(Stored data entries)
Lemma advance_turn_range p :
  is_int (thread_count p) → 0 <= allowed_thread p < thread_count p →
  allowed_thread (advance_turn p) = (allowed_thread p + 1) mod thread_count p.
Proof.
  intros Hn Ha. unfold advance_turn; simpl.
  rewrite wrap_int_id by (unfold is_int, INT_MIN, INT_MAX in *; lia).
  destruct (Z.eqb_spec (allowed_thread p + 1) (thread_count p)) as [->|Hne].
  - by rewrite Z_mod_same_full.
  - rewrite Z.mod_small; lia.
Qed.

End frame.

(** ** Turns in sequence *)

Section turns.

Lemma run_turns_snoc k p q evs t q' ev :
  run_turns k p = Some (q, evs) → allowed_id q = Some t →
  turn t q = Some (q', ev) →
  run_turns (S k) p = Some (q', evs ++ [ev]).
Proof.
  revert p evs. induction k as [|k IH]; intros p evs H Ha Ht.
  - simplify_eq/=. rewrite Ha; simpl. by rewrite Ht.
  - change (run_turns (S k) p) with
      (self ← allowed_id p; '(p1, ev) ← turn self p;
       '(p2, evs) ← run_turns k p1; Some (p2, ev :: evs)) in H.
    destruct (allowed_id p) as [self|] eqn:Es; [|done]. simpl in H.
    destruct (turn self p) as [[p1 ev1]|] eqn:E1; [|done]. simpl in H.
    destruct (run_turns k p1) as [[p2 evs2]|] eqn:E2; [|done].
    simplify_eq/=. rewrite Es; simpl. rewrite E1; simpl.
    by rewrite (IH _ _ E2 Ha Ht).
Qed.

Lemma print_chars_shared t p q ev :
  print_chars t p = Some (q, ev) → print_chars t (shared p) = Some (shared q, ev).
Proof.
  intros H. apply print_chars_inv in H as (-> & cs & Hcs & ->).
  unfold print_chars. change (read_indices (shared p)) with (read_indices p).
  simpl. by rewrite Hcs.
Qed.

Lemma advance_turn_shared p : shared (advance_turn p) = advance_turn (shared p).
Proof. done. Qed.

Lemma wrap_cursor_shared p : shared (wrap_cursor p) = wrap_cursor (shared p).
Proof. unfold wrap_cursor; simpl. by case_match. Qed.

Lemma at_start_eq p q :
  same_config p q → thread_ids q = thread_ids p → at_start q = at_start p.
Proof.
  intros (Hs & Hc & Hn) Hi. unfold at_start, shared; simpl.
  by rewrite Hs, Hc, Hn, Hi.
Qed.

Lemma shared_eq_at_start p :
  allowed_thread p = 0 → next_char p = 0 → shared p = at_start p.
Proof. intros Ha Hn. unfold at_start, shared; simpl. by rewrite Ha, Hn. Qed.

**Try it:**
Out of the records above, pull the lines that include the word "destruct".

**Response to the task:**
  destruct (Z.eqb_spec (allowed_thread p + 1) (thread_count p)) as [->|Hne].
    destruct (allowed_id p) as [self|] eqn:Es; [|done]. simpl in H.
    destruct (turn self p) as [[p1 ev1]|] eqn:E1; [|done]. simpl in H.
    destruct (run_turns k p1) as [[p2 evs2]|] eqn:E2; [|done].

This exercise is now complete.